You asked if I think that the U.S. needs immigrants for its economy.
Basically, yes, I do think that the U.S. economy can benefit from immigrants. If the immigrants are not professionals and/or cannot communicate well in English, I think it benefits the U.S. economy very much when immigrants take the low-level jobs that other people do not want (a sad but true situation). If the immigrants are professionals and can communicate well in English, I also think they help the U.S. economy greatly because they can help relieve shortages in such needed areas as health care and education.
I would hate to see the U.S. start a "guest worker" program, though. In countries that have such a program, the lives of guest workers are often not much better than they were in the countries that they immigrated from.
2 Comments:
Hello, Denis.
Your reply is very interesting.
I didn't know that the USA needed people in health care and education.
I knew that Canada was inviting foreign people to study and work there.
I read that the USA will put about 6,000 police in Mexico border to
avoid the new immigrants there.
Do you think it will be enough?
I know that people will enter through Guatemala. Did you hear about it?
Marilda
Hi, Marilda.
Yes, health-care and educational professionals are needed here: there is a shortage of nurses here and there is also a shortage of well-qualified teachers in many places. There's a problem, however: health-care and educational professionals have to be qualified according to U.S. standards, which is often a problem.

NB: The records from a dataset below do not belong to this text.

(* ===== verification/WordCount.v ===== *)
(** * WordCount: the word-count program (src/main/wc.go)

    A sequential job of the MapReduce library with three reduce tasks.  [table]
    is the Unicode table of letters above the first 256 code points. *)

From S2P Require Import Prelude Utf8 MapReduce MRFacts MRTheory MRJobs.
From stdpp Require Import pretty sorting.
Local Open Scope Z_scope.

(** The words of a text. *)
Definition words_of (table : N -> bool) (contents : string) : list string :=
  FieldsFunc contents (fun c => negb (IsLetter table c)).

Lemma words_of_valid table contents w :
  table RuneError = false -> w ∈ words_of table contents -> ValidString w = true.
Proof.
  intros Ht Hw. eapply FieldsFunc_valid; [|exact Hw]. unfold IsLetter.
  change (RuneError <=? 255)%N with false. cbn. by rewrite Ht.
Qed.

Definition mapF (table : N -> bool) (filename contents : string) : list KeyValue :=
  (fun w => {| Key := w; Value := "1" |}) <$> words_of table contents.

Definition reduceF (key : string) (values : list string) : string := Itoa (len values).

(** ** Word count *)

Section wc.
Context `{!JsonCodec, !GoMapOrder} (can_create : string -> bool) (table : N -> bool).

(** The inputs of a job are there, and its files can be made. *)
Definition inputs_ok (job : string) (n : Z) (inputs : list (string * string)) (fs : FS) : Prop :=
  (forall f c, (f, c) ∈ inputs -> fs !! f = Some c /\ ~ job_file job (len inputs) n f) /\
  (forall p, job_file job (len inputs) n p -> can_create p = true).

(** All words of the inputs. *)
Definition all_words (inputs : list (string * string)) : list string :=
  concat ((fun fc => words_of table fc.2) <$> inputs).

Lemma wc_values k l : values k ((fun w => {| Key := w; Value := "1" |}) <$> l)
  = (fun _ => "1") <$> filter (fun w => w = k) l.
Proof.
  induction l as [|w l IH]; [done|]. rewrite fmap_cons, values_cons, filter_cons, IH. cbn.
  by case_decide.
Qed.

Lemma wc_emitted inputs :
  emitted (mapF table) inputs = (fun w => {| Key := w; Value := "1" |}) <$> all_words inputs.
Proof.
  unfold emitted, outs_of, all_words. induction inputs as [|fc inputs IH]; [done|].
  rewrite !fmap_cons. cbn [concat]. by rewrite fmap_app, IH.
Qed.

Lemma wc_job_ok job n inputs fs :
  0 < n -> table RuneError = false -> inputs_ok job n inputs fs ->
  job_ok can_create job n (mapF table) reduceF inputs fs.
Proof.
  intros Hn Ht [Hin Hcc]. split; [done|done|done| |].
  - rewrite wc_emitted. apply Forall_fmap, Forall_forall. intros w Hw. split; [|done].
    apply list_elem_of_In, in_concat in Hw as (l & Hl & Hw%list_elem_of_In).
    apply list_elem_of_In, list_elem_of_fmap in Hl as (fc & -> & _). by eapply words_of_valid.
  - intros k _. apply Itoa_valid, len_nonneg.
Qed.

(** Word count: [wc] writes one line for each word of its input files, in
    ascending order, with the number of times the word occurs in all of them. *)
Theorem wc_counts inputs fs :
  table RuneError = false -> inputs_ok "wcseq" 3 inputs fs ->
  exists mr fs' keys,
    Sequential can_create "wcseq" inputs.*1 3 (mapF table) reduceF fs = Ret (mr, fs') /\
    StronglySorted String.le keys /\ NoDup keys /\ (forall w, w ∈ keys <-> w ∈ all_words inputs) /\
    fs' !! "mrtmp.wcseq" = Some (concat_strings
      ((fun w => outline w (Itoa (Z.of_nat (cnt (fun x => x = w) (all_words inputs))))) <$> keys)).
Proof.
  intros Ht Hi. destruct (sequential_done can_create "wcseq" 3 (mapF table) reduceF inputs fs
    (wc_job_ok "wcseq" 3 inputs fs ltac:(lia) Ht Hi)) as (mr & fs' & E & _ & (keys & (Hs & Hnd & Hk) & Hout) & _).
  exists mr, fs', keys. split; [done|]. split; [done|]. split; [done|]. split.
  - intros w. rewrite Hk, values_nil_iff, wc_emitted. setoid_rewrite list_elem_of_fmap. split.
    + intros (v & x & [= -> ->] & Hx). done.
    + intros Hx. exists "1", w. done.
  - change "mrtmp.wcseq" with ("mrtmp." +:+ "wcseq"). rewrite Hout. unfold job_output. do 2 f_equal.
    apply list_fmap_ext. intros _ w _. unfold reduceF, cnt, len. rewrite wc_emitted, wc_values.
    by rewrite length_fmap.
Qed.
End wc.

(** ** An example *)

Definition demo_inputs : list (string * string) := [("f1", "a b a"); ("f2", "b, c!")].
Definition demo_fs : FS := {["f1" := "a b a"; "f2" := "b, c!"]}.
Definition no_table (r : N) : bool := false.

Lemma demo_not_job_file job M n f c : (f, c) ∈ demo_inputs -> ~ job_file job M n f.
Proof.
  unfold demo_inputs. rewrite !elem_of_cons, elem_of_nil.
  intros [[= -> ->]|[[= -> ->]|[]]]; intros [(? & ? & _ & _ & [=])|[(? & _ & [=])|[=]]].
Qed.

Lemma demo_fs_lookup f c : (f, c) ∈ demo_inputs -> demo_fs !! f = Some c.
Proof. unfold demo_inputs. rewrite !elem_of_cons, elem_of_nil. by intros [[= -> ->]|[[= -> ->]|[]]]. Qed.

Lemma demo_inputs_ok job n : inputs_ok (fun _ => true) job n demo_inputs demo_fs.
Proof.
  split; [|done]. intros f c Hin. split; [by apply demo_fs_lookup|by eapply demo_not_job_file].
Qed.

Lemma wc_counts_witness :
  exists mr fs' keys,
    Sequential (fun _ => true) "wcseq" ["f1"; "f2"] 3 (mapF no_table) reduceF demo_fs = Ret (mr, fs') /\
    StronglySorted String.le keys /\ NoDup keys /\ (forall w, w ∈ keys <-> w ∈ all_words no_table demo_inputs) /\
    fs' !! "mrtmp.wcseq" = Some (concat_strings
      ((fun w => outline w (Itoa (Z.of_nat (cnt (fun x => x = w) (all_words no_table demo_inputs))))) <$> keys)).
Proof.
  apply (wc_counts (fun _ => true) no_table demo_inputs demo_fs); [reflexivity|apply demo_inputs_ok].
Defined.

(** The same job, run. *)
Example wc_runs :
  match Sequential (fun _ => true) "wcseq" ["f1"; "f2"] 3 (mapF no_table) reduceF demo_fs with
  | Ret (_, fs) => fs !! "mrtmp.wcseq"
  | Panic => None
  end = Some (outline "a" "2" +:+ outline "b" "2" +:+ outline "c" "1").
Proof. vm_compute. reflexivity. Qed.

(** Instances of the properties of MRJobs.v. *)
Lemma demo_job_ok n :
  0 < n -> job_ok (fun _ => true) "wcseq" n (mapF no_table) reduceF demo_inputs demo_fs.
Proof. intros Hn. apply wc_job_ok; [done|reflexivity|apply demo_inputs_ok]. Qed.

Lemma sequential_correct_witness :
  exists mr fs' keys,
    Sequential (fun _ => true) "wcseq" demo_inputs.*1 3 (mapF no_table) reduceF demo_fs = Ret (mr, fs') /\
    StronglySorted String.le keys /\ NoDup keys /\
    (forall k, k ∈ keys <-> exists v, {| Key := k; Value := v |} ∈ emitted (mapF no_table) demo_inputs) /\
    fs' !! ("mrtmp." +:+ "wcseq") = Some (concat_strings
      ((fun k => outline k (reduceF k (values k (emitted (mapF no_table) demo_inputs)))) <$> keys)) /\
    forall p, ~ job_file "wcseq" 2 3 p -> fs' !! p = demo_fs !! p.
Proof. apply (sequential_correct (fun _ => true)). apply demo_job_ok. lia. Defined.

Lemma cleanup_restores_witness :
  exists mr fs', Sequential (fun _ => true) "wcseq" demo_inputs.*1 3 (mapF no_table) reduceF demo_fs
                 = Ret (mr, fs') /\ CleanupFiles mr fs' = Ret demo_fs.
Proof.
  apply (cleanup_restores (fun _ => true)); [apply demo_job_ok; lia|].
  intros p [(m & r & _ & _ & ->)|[(r & _ & ->)| ->]]; reflexivity.
Defined.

I had one student, for example, who was a highly-qualified medical professional (a cytologist) from a central European country; in her home country, she had worked in a high-level position in a regional medical center. Here, because passing the qualifying examinations is difficult, she will probably be a nurse practitioner or physician's assistant (and will probably know more than the doctors she assists).
I had another student who had been a pediatric nurse for over 30 years in her home country. The qualifying examinations were also a problem for her—and her goal changed from continuing a career which was already well established to beginning a new one as a registered nurse or nurse practitioner.
Yes, there has been a lot of talk about having many more soldiers (mostly from the U.S. National Guard, not the regular army) posted along the border, particularly the border with México. I'm not totally sure what this is supposed to accomplish. If the border has to be "protected," however, it's better to have it protected by National Guards troops than by civilian groups like some of the militia that have made it their responsibility to "guard" the border.
I'm not sure what you mean about entering by way of Guatemala. Do you mean entering Guatemala from México and then entering the U.S. from Guatemala?